Palin vaciló un instante antes de preguntar:

—¿Te importaría que los cogiera yo, entonces? Esperaba que pudieras enseñarme algunos conjuros.

—¿Conjuros del gran Fistandantilus? —preguntó el archimago, al que pareció divertirle mucho la idea—. Tu túnica tendría que ponerse mucho más oscura de lo que es ahora antes de que pudieras leer esos hechizos, sobrino.

—Tal vez no, tío. —Palin se mostraba muy tranquilo—. Sé que nunca se ha dado en la historia de las tres lunas que un Túnica Negra instruya a un Túnica Blanca, pero eso no significa que sea imposible. Padre me contó que una vez cambiaste un conjuro consumidor de vida por otro revivificador, cuando el pincho de una trampa envenenó a tío Tas en el templo de Neraka. Sé que el trabajo será arduo y difícil, pero haré cualquier cosa, sacrificaré cualquier cosa —añadió con énfasis—, para obtener más poder.

—¿Lo harías? —Raistlin observó al joven intensamente—. ¿Lo harías de verdad? —Enarcó una ceja—. Veremos, sobrino, veremos.
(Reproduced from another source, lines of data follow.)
Lemma mouseenter_registered (w : World) :
  registered w = true -> react MouseEnter w = hovered w.
Proof.
  unfold registered, react, dispatch, the_button.
  destruct (dom_button (dom w)) as [b|] eqn:Eb; [|discriminate].
  destruct (listeners b) as [|[ty []] [|? ?]]; try discriminate.
  intros H. apply String.eqb_eq in H. subst ty. simpl.
  unfold after. now rewrite (handleButtonHover_runs w b).
Qed.

Lemma mouseenter_unregistered (w : World) :
  unregistered w = true -> react MouseEnter w = w.
Proof.
  unfold unregistered, react, dispatch, the_button.
  destruct (dom_button (dom w)) as [b|]; [|reflexivity].
  destruct (listeners b); [reflexivity | discriminate].
Qed.

Lemma tick_scheduled (h : Z) (w : World) :
  ready w = true -> scheduled h w = true -> react (Tick h) w = frame w.
Proof.
  unfold scheduled, react, fire. intros R.
  destruct (find_timer h (timers w)) as [[[] ms]|]; [|discriminate].
  intros _. simpl. unfold after. now rewrite animateFrame_ready.
Qed.

Lemma tick_unscheduled (h : Z) (w : World) :
  scheduled h w = false -> react (Tick h) w = w.
Proof.
  unfold scheduled, react, fire.
  destruct (find_timer h (timers w)); [discriminate | reflexivity].
Qed.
Y ahora, debemos marcharnos. —Se encaminó hacia la puerta—. Como he dicho antes, apenas disponemos de tiempo. Está cayendo la noche, sí, pero no del mismo día en que te marchaste. Ha pasado un mes en Ansalon.

Palin se quedó boquiabierto.

—¡Pero eso es imposible! Sólo han pasado unas horas…

—Para ti, tal vez, pero el tiempo como lo conocemos en este plano de existencia no tiene significado alguno en el reino de los dioses. Hoy hace un mes que lord Ariakan entró triunfante por las puertas de la Torre del Sumo Sacerdote. Una vez caída la fortaleza, nada podía detenerlo. La ciudad de Palanthas está gobernada ahora por los Caballeros de Takhisis.

Tas se había pegado al ojo de la cerradura, intentando ver fuera.

—¿Y si el espectro sigue ahí? —preguntó.

—El guardián se ha marchado. Dalamar está ahí, pero no por mucho tiempo. Dentro de poco, como en los días posteriores al Cataclismo, la torre quedará desierta.

—¡Que Dalamar se va! ¡No… no puedo creerlo! —Palin parecía aturdido—. Tío, si los caballeros negros están al mando, entonces ¿adonde iremos? No habrá ningún lugar que sea seguro.

Raistlin no contestó.

En su silencio había algo espeluznante.

—He soñado con ello tantas veces… —dijo el archimago con voz queda—. Iremos a casa, sobrino. Quiero ir a casa.